On the other hand, a limitation related to this design is the different FFQs used for the assessment of maternal diet. However, in children, an identical FFQ was applied in all centers. The use of FFQs might not be an appropriate dietary assessment method, especially for exposure to contaminants with short half-lives, given that FFQs are made to capture long-term dietary habits that most probably do not reflect day-to-day variations (Papadopoulou et al. 2016). Estimated energy intake was not available in our study and is not included as a covariate in our models given that it is widely recommended for studies exploring diet–health associations (Rhee et al. 2014). Due to the multicountry design, we considered that energy calculations based on country-specific nutrition composition tables would induce bias in our estimates, rather than reduce it. On the other hand, body weight is an independent and objective marker that is strongly associated with energy expenditure and it has been taken into account in our analyses. Although in some respect, the HELIX cohorts were ideally suited for pooling because of similar data collection tools, there was also variability in confounders among the six cohorts, described in detail by Maitre et al. (2018). Thus, although our models are adjusted for cohort, maternal education, and family affluence, we cannot rule out the possibility of bias in our effect estimates due to residual confounding due to socioeconomic position.
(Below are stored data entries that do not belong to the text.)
Lemma denied_run max k : 0 < max < 2 ^ 64 -> (0 < k)%nat -> Z.of_nat k <= max ->
  run (open_ (limiter_create max) 1) (replicate (k - 1) (Accepted 0 deny)) =
    Some (mk_server (mk_limiter (Z.of_nat k) 0 max []) [0%nat] [] 0).
Proof.
  intros Hmax Hk Hle. destruct k as [|k]; [lia|]. clear Hk. cbn [Nat.sub]. rewrite Nat.sub_0_r.
  assert (H0 : open_ (limiter_create max) 1 = mk_server (mk_limiter 1 0 max []) [0%nat] [] 0).
  { unfold open_. cbn. unfold server_accept_next. cbn. unfold actual_accept_next, has_free_slots. cbn.
    rewrite (proj2 (Z.ltb_lt _ _)) by (rewrite wrap_small; lia). done. }
  rewrite H0. clear H0.
  assert (H : forall j a, 0 < a -> a + Z.of_nat j <= max ->
    run (mk_server (mk_limiter a 0 max []) [0%nat] [] 0) (replicate j (Accepted 0 deny)) =
    Some (mk_server (mk_limiter (a + Z.of_nat j) 0 max []) [0%nat] [] 0)).
  { induction j as [|j IH]; intros a Ha Hj; [cbn; by rewrite Z.add_0_r|].
    cbn [replicate run step]. cbn [s_accepting remove_one]. rewrite decide_True by done.
    cbn [mbind option_bind]. unfold accept_current_connection, server_accept_next.
    cbn [accept_connection_for_socket_with_index s_limiter accept_next actual_limiter].
    unfold actual_accept_next, has_free_slots.
    cbn [m_active_accepts m_connections m_max_parallel_connections m_pending_indexes].
    rewrite Z.add_0_r, (wrap_small 64 a), (proj2 (Z.ltb_lt _ _)) by lia.
    rewrite wrap_small by lia. cbn [app s_accepting s_scheduled s_monitors].
    rewrite IH by lia. do 3 f_equal. lia. }
  rewrite H by lia. do 3 f_equal. lia.
Qed.

(** A connection that the IP blocker denies, or whose set-up
    throws before its monitor exists, gives its slot never back: a server with
    one accept socket that limits its connections to [max] is dead after [max]
    denied connections, with no connection alive and no event left that could
    wake it. *)
Theorem denied_connections_exhaust_limiter max
  (Hmax : 0 < max < 2 ^ 64) :
  exists s, run (open_ (limiter_create max) 1) (replicate (Z.to_nat max) (Accepted 0 deny)) = Some s /\
    s_monitors s = 0%nat /\ forall e, step s e = None.
Proof.
  set (s := mk_server (mk_limiter max 0 max [0%nat]) [] [] 0). exists s.
  replace (Z.to_nat max) with ((Z.to_nat max - 1) + 1)%nat by lia.
  rewrite replicate_add.
  assert (Happ : forall es1 es2 (s1 : server),
    run s1 (es1 ++ es2) = (s2 ← run s1 es1; run s2 es2)).
  { clear. induction es1 as [|e es1 IH]; intros es2 s1; cbn; [done|].
    destruct (step s1 e); cbn; [apply IH | done]. }
  rewrite Happ, denied_run by lia. cbn [mbind option_bind replicate run step].
  cbn [s_accepting remove_one]. rewrite decide_True by done. cbn [mbind option_bind].
  unfold accept_current_connection, server_accept_next.
  cbn [accept_connection_for_socket_with_index s_limiter accept_next actual_limiter].
  unfold actual_accept_next, has_free_slots.
  cbn [m_active_accepts m_connections m_max_parallel_connections m_pending_indexes].
  rewrite Z2Nat.id, Z.add_0_r, wrap_small, Z.ltb_irrefl by lia.
  split; [done|]. split; [done|]. by intros [].
Qed.
(* ===== verification/Accept.v ===== *)
(** * From an accepted socket to a connection

    [acceptor_t] of [restinio/impl/acceptor.hpp] with the IP blocker, the factory of
    [restinio/impl/connection.hpp] and the limiter of [Limiter]: what becomes of
    a socket that was accepted, with every call that may throw, and the connections that are alive.

    The accept handlers of different sockets, the handlers that make connections and the ends of connections run on
    any threads of the pool at once. An event is what one of them does up to and with its next
    access to shared data: a method of the limiter, which its mutex makes atomic, or a load or a store of the
    counter of connection ids, which is an ordinary member of the factory that nothing protects. A handler
    between two accesses is a value of [handler_t], and any of them may go on next. *)

From S2P Require Import Prelude Limiter.

(*@ ip_blocker.hpp 30-36 inspection_result_t *)
Inductive inspection_result_t : Type := deny_ | allow_.

(** How the making of a connection ends once it has its id: the allocation may throw, or [init] of the connection. *)
Inductive making : Type := made | allocation_throws | init_throws.

(** A handler under way. It is about to make a connection, has read its id but not written the
    next one, has caught an exception with a monitor to destroy, or has [accept_next] left to
    call. The socket is that of the accept handler, which a posted handler has not. *)
(*@ impl/acceptor.hpp 473-517 acceptor_t::do_accept_current_connection *)
Inductive handler_t : Type :=
| H_creating (remote_endpoint : nat) (i : option nat)
| H_numbering (id : Z) (remote_endpoint : nat) (i : option nat)
| H_failing (i : option nat)
| H_accepting_next (i : nat).
(** What the notificator of a failed group throws is caught and logged. *)
(*@ impl/connection.hpp 1353-1391 connection_t::after_write *)
Definition after_write (ec : error_code) : meth (list frame) :=
  if bool_decide (ec = no_error) then mret [FCurrentWriteCtx; FTry]
  else
    (if negb (bool_decide (ec = operation_aborted))
     then trigger_error_and_close (unable_to_write ec) else mret tt);;
    _ ← output_notifying (fun o => OutputCtx.fail_write_group cb_throws o ec);
    mret [].

(** The completion handler of a sendfile: its operation is reset at the end. *)
(*@ impl/connection.hpp 1207-1245 connection_t::handle_file_write_operation *)
Definition on_sendfile_done (ec : error_code) : meth (list frame) :=
  fs ← after_write ec; mret (fs ++ [FResetSendfile]).

(** ** The machine *)

(** [reads], [writes] and [sendfiles] count the asynchronous operations that have
    not completed; [given] lists the notificators of all responses so far. *)
Record machine : Type := mk_machine {
  conn : connection_t;
  stack : list frame;
  log : list effect;
  reads : nat;
  writes : nat;
  sendfiles : nat;
  clock : Z;
  given : list notificator;
  uncaught : option exception_t;
  destroyed : bool }.

Inductive event : Type :=
| EReadDone (ec : error_code) (data : bytes)
| EWriteDone (ec : error_code)
| ESendfileDone (ec : error_code)
| ETimerExpires
| ECheckTimeout
| ETick (d : Z)
| EResponse (request_id : Z) (flags : response_output_flags_t) (wg : write_group_t)
| EMove
| EHandlerWrites (request_id : Z) (flags : response_output_flags_t) (wg : write_group_t)
| EHandlerMoves
| EHandlerReturns (status : request_handling_status_t)
| EHandlerThrows
| EHandlerThrowsOther
| ESendfileReports (ec : option error_code)
| ERun
| EDestroy.

Definition run_frame (f : frame) : meth (list frame) :=
  match f with
  | FWaitForHttpMessage => wait_for_http_message
  | FConsumeData length => consume_data length
  | FRequestMessageComplete => on_request_message_complete
  | FWriteResponsePartsImpl id flags wg => write_response_parts_impl id flags wg
  | FAppendResponse id flags wg => append_and_write id flags wg
  | FInitWriteIfNecessary => init_write_if_necessary
  | FCurrentWriteCtx => handle_current_write_ctx
  | FResetSendfile =>
      modify (fun c => set_output (OutputCtx.reset_sendfile_operation (m_write_output_ctx c)) c);;
      mret []
  | FTry | FHandler _ _ | FSendfileStarted => mret []
  end.

(** The by-value group of a frame an exception leaves is destroyed. *)
Definition frame_destroy (f : frame) : calls :=
  match f with
  | FWriteResponsePartsImpl _ _ wg | FAppendResponse _ _ wg => wg_destroy cb_throws wg
  | _ => []
  end.

(** Up to the innermost [try]: the frames below it, and whether there is one. *)
Fixpoint unwind (fs : list frame) : list frame * calls * bool :=
  match fs with
  | [] => ([], [], false)
  | FTry :: rest => (rest, [], true)
  | f :: rest => let '(rest', cs, caught) := unwind rest in (rest', frame_destroy f ++ cs, caught)
  end.

Definition count (p : effect -> bool) (es : list effect) : nat := length (List.filter p es).
Definition is_read (e : effect) : bool := match e with AsyncReadSome => true | _ => false end.
Definition is_write (e : effect) : bool := match e with AsyncWrite _ => true | _ => false end.

Definition record (m : machine) (c : connection_t) (fs : list frame) (es : list effect)
    (ex : option exception_t) : machine :=
  {| conn := c; stack := fs; log := log m ++ es;
     reads := reads m + count is_read es; writes := writes m + count is_write es;
     sendfiles := sendfiles m; clock := clock m; given := given m;
     uncaught := ex; destroyed := destroyed m |}.

Definition notified (cs : calls) : list effect := (fun c => Notified (fst c) (snd c)) <$> cs.

(** Runs a method on top of the frames [rest]. An exception derived from
    [std::exception] is caught by the innermost [try] of [rest]; without one, or if it
    is another, it leaves a [noexcept] handler, and that is the end of the program. *)
Definition enter (b : meth (list frame)) (rest : list frame) (m : machine) : machine :=
  match b (clock m) (conn m) with
  | (Ok fs, c, es) => record m c (fs ++ rest) es None
  | (Err ex, c, es) =>
      let '(rest', cs, caught) := unwind rest in
      if negb (derives_from_std ex) then record m c rest es (Some ex)
      else if caught then
        let '(_, c', es') := trigger_error_and_close (unexpected_exception ex) (clock m) c in
        record m c' rest' (es ++ notified cs ++ es') None
      else record m c rest' (es ++ notified cs) (Some ex)
  end.

(** The groups destroyed with the connection: the coordinator's, then the
    current one. *)
(*@ impl/connection.hpp 361-369 connection_t::~connection_t *)
Definition connection_destroy (c : connection_t) : calls :=
  (Table.m_contexts (Coordinator.m_context_table (m_response_coordinator c)) ≫=
     fun ctx => m_write_groups ctx ≫= wg_destroy cb_throws) ++
  from_option (wg_destroy cb_throws) [] (OutputCtx.m_current_wg (m_write_output_ctx c)).

Definition with_stack (m : machine) (fs : list frame) : machine :=
  {| conn := conn m; stack := fs; log := log m; reads := reads m; writes := writes m;
     sendfiles := sendfiles m; clock := clock m; given := given m; uncaught := uncaught m;
     destroyed := destroyed m |}.

Definition with_ops (m : machine) (r w s : nat) : machine :=
  {| conn := conn m; stack := stack m; log := log m; reads := r; writes := w; sendfiles := s;
     clock := clock m; given := given m; uncaught := uncaught m; destroyed := destroyed m |}.

Definition with_conn (m : machine) (c : connection_t) : machine :=
  {| conn := c; stack := stack m; log := log m; reads := reads m; writes := writes m;
     sendfiles := sendfiles m; clock := clock m; given := given m; uncaught := uncaught m;
     destroyed := destroyed m |}.

Definition with_clock (m : machine) (t : Z) : machine :=
  {| conn := conn m; stack := stack m; log := log m; reads := reads m; writes := writes m;
     sendfiles := sendfiles m; clock := t; given := given m; uncaught := uncaught m;
     destroyed := destroyed m |}.

(** The lambda dispatched by [write_response_parts], with its [try]. *)
(*@ impl/connection.hpp 844-882 connection_t::write_response_parts *)
Definition write_response_parts (m : machine) (id : Z) (flags : response_output_flags_t)
    (wg : write_group_t) : machine :=
  {| conn := conn m; stack := FWriteResponsePartsImpl id flags wg :: FTry :: stack m;
     log := log m; reads := reads m; writes := writes m; sendfiles := sendfiles m;
     clock := clock m; given := given m ++ pending wg; uncaught := uncaught m;
     destroyed := destroyed m |}.

(** What the environment does between two activations of the connection. *)
Definition outside (m : machine) (e : event) : option machine :=
  match e with
  | EReadDone ec data =>
      if (0 <? reads m)%nat && (length data <=? m_buffer_size st)%nat
      then Some (enter (on_read ec data) [] (with_ops m (reads m - 1) (writes m) (sendfiles m)))
      else None
  | EWriteDone ec =>
      if (0 <? writes m)%nat
      then Some (enter (after_write ec) [] (with_ops m (reads m) (writes m - 1) (sendfiles m)))
      else None
  | ESendfileDone ec =>
      if (0 <? sendfiles m)%nat
      then Some (enter (on_sendfile_done ec) [] (with_ops m (reads m) (writes m) (sendfiles m - 1)))
      else None
  | ETimerExpires =>
      let t := m_timer_guard (conn m) in
      if t_waiting t
      then Some (with_conn m (set_timer (mk_timer false (t_queued t + 1)) (conn m))) else None
  | ECheckTimeout =>
      let t := m_timer_guard (conn m) in
      if (0 <? t_queued t)%nat
      then Some (enter check_timeout [FTry]
                   (with_conn m (set_timer (mk_timer (t_waiting t) (t_queued t - 1)) (conn m))))
      else None
  | ETick d => if 0 <=? d then Some (with_clock m (clock m + d)) else None
  | EResponse id flags wg => Some (write_response_parts m id flags wg)
  | EMove => Some (enter (move_upgrade_internals;; mret []) [] m)
  | EDestroy =>
      if (reads m =? 0)%nat && (writes m =? 0)%nat && (sendfiles m =? 0)%nat
      then Some {| conn := conn m; stack := []; log := log m ++ notified (connection_destroy (conn m));
                   reads := 0; writes := 0; sendfiles := 0; clock := clock m; given := given m;
                   uncaught := uncaught m; destroyed := true |}
      else None
  | _ => None
  end.

Definition step (m : machine) (e : event) : option machine :=
  if destroyed m || bool_decide (is_Some (uncaught m)) then None
  else
    match stack m with
    | [] => outside m e
    | FHandler id for_upgrade :: rest =>
        match e with
        | EHandlerWrites i flags wg => Some (write_response_parts m i flags wg)
        | EHandlerMoves => Some (enter (move_upgrade_internals;; mret []) (stack m) m)
        | EHandlerReturns status =>
            Some (enter (if for_upgrade then after_upgrade_handler id status
                         else after_handler id status) rest m)
        | EHandlerThrows => Some (enter (throw handler_exception) rest m)
        | EHandlerThrowsOther => Some (enter (throw other_exception) rest m)
        | _ => None
        end
    | FSendfileStarted :: rest =>
        match e with
        | ESendfileReports None =>
            Some (with_ops (with_stack m rest) (reads m) (writes m) (sendfiles m + 1))
        | ESendfileReports (Some ec) => Some (enter (on_sendfile_done ec) rest m)
        | _ => None
        end
    | f :: rest =>
        match e with ERun => Some (enter (run_frame f) rest (with_stack m rest)) | _ => None end
    end.

Fixpoint run_events (m : machine) (es : list event) : option machine :=
  match es with
  | [] => Some m
  | e :: es' => match step m e with Some m' => run_events m' es' | None => None end
  end.

(** A connection just created and initialised. *)
Definition start (now : Z) : machine :=
  enter init []
    {| conn := connection_create; stack := []; log := []; reads := 0; writes := 0; sendfiles := 0;
       clock := now; given := []; uncaught := None; destroyed := false |}.

Inductive reachable (now : Z) : machine -> Prop :=
| reach_start : reachable now (start now)
| reach_step m e m' : reachable now m -> step m e = Some m' -> reachable now m'.

(** Runs frames until the stack is empty or waits for user code. *)
Fixpoint settle (fuel : nat) (m : machine) : machine :=
  match fuel with
  | O => m
  | S fuel' => match step m ERun with Some m' => settle fuel' m' | None => m end
  end.

(** Each event is followed by the frames it leaves, up to [fuel] of them. *)
Fixpoint script (fuel : nat) (m : machine) (es : list event) : option machine :=
  match es with
  | [] => Some m
  | e :: es' =>
      match step m e with Some m' => script fuel (settle fuel m') es' | None => None end
  end.

Lemma settle_reachable now fuel : forall m, reachable now m -> reachable now (settle fuel m).
Proof.
  induction fuel as [|fuel IH]; intros m Hm; [done|]. cbn [settle].
  destruct (step m ERun) as [m'|] eqn:E; [|done]. apply IH. by eapply reach_step.
Qed.

Lemma script_reachable now fuel es : forall m m',
  reachable now m -> script fuel m es = Some m' -> reachable now m'.
Proof.
  induction es as [|e es IH]; intros m m' Hm; cbn [script]; [by intros [= <-]|].
  destruct (step m e) as [m1|] eqn:E; [|done]. apply IH, settle_reachable.
  by eapply reach_step.
Qed.

Lemma run_events_reachable now es : forall m m',
  reachable now m -> run_events m es = Some m' -> reachable now m'.
Proof.
  induction es as [|e es IH]; intros m m' Hm; cbn [run_events]; [by intros [= <-]|].
  destruct (step m e) as [m1|] eqn:E; [|done]. apply IH. by eapply reach_step.
Qed.

(** Runs of events taken together. *)
Lemma run_events_app es es' : forall m,
  run_events m (es ++ es') = run_events m es ≫= fun m' => run_events m' es'.
Proof.
  induction es as [|e es IH]; intros m; [done|]. cbn [app run_events].
  destruct (step m e); [apply IH | done].
Qed.

End Connection.

(** ** A small parser, for concrete runs

    One line is one request: its bytes are the target, a [U] asks for an
    upgrade, an [E] is a parse error. *)
Record line_parser : Type := mk_line { lp_ok : bool; lp_upgrade : bool; lp_nread : Z }.

Fixpoint line_execute (p : line_parser) (ctx : http_parser_ctx_t) (data : bytes)
    : line_parser * http_parser_ctx_t * Z :=
  match data with
  | [] => (p, ctx, 0)
  | b :: data' =>
      if b =? 10 then
        (p, (restinio_message_complete_cb id ctx 1 (lp_upgrade p) true).1, 1)
      else if b =? chr "E" then (mk_line false (lp_upgrade p) (lp_nread p), ctx, 0)
      else
        let '(p', ctx', n) :=
          line_execute (mk_line true (lp_upgrade p || (b =? chr "U")) (lp_nread p + 1))
            (restinio_url_cb ctx [b]).1 data' in
        (p', ctx', n + 1)
  end.

#[global] Instance line_http_parser : HttpParser line_parser := {|
  http_parser_init := mk_line true false 0;
  http_parser_execute := line_execute;
  http_errno_ok_or_paused := lp_ok;
  parser_upgrade := lp_upgrade;
  parser_nread := lp_nread |}.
Montazeri et al. (2019) have reported and discussed the socioeconomic disparities in exposure to environmental contaminants in the HELIX population and in light of our results, such socioeconomic disparities can be partially explained by dietary behavior. Finally, for the TMLE analysis, although we used clinically based international dietary advice to estimate effects on blood and urinary biomarkers of contaminants, we acknowledge that country-specific dietary advice may exist, including detailed consumption advice for specific fish species (Oken et al. 2003; Oken 2015).

Conclusion

In conclusion, high fish consumption during the critical developmental periods of pregnancy and early childhood was associated with higher concentrations of PFASs, As, and Hg in biological samples collected from pregnant women and children. These compounds have certain or probable health effects following early life exposures. Our findings suggest that exposure to these persistent compounds could be reduced by changes in dietary behaviors, such as not exceeding the current dietary recommendation for fish. In addition, high fruit consumption was related to increased exposure to pesticides, whereas the choice of organic over conventionally grown fruits contributed to lower exposures of pesticide residues. Overall, given that foods are a vessel of essential nutrients as well as toxic environmental contaminants, potential dietary interventions, focused on fruit and fish intake, may consider also accounting for the simultaneous increase in PFAS, As, and Hg exposure and balance the benefits of a healthy diet with the harms of exposure to toxic environmental chemicals.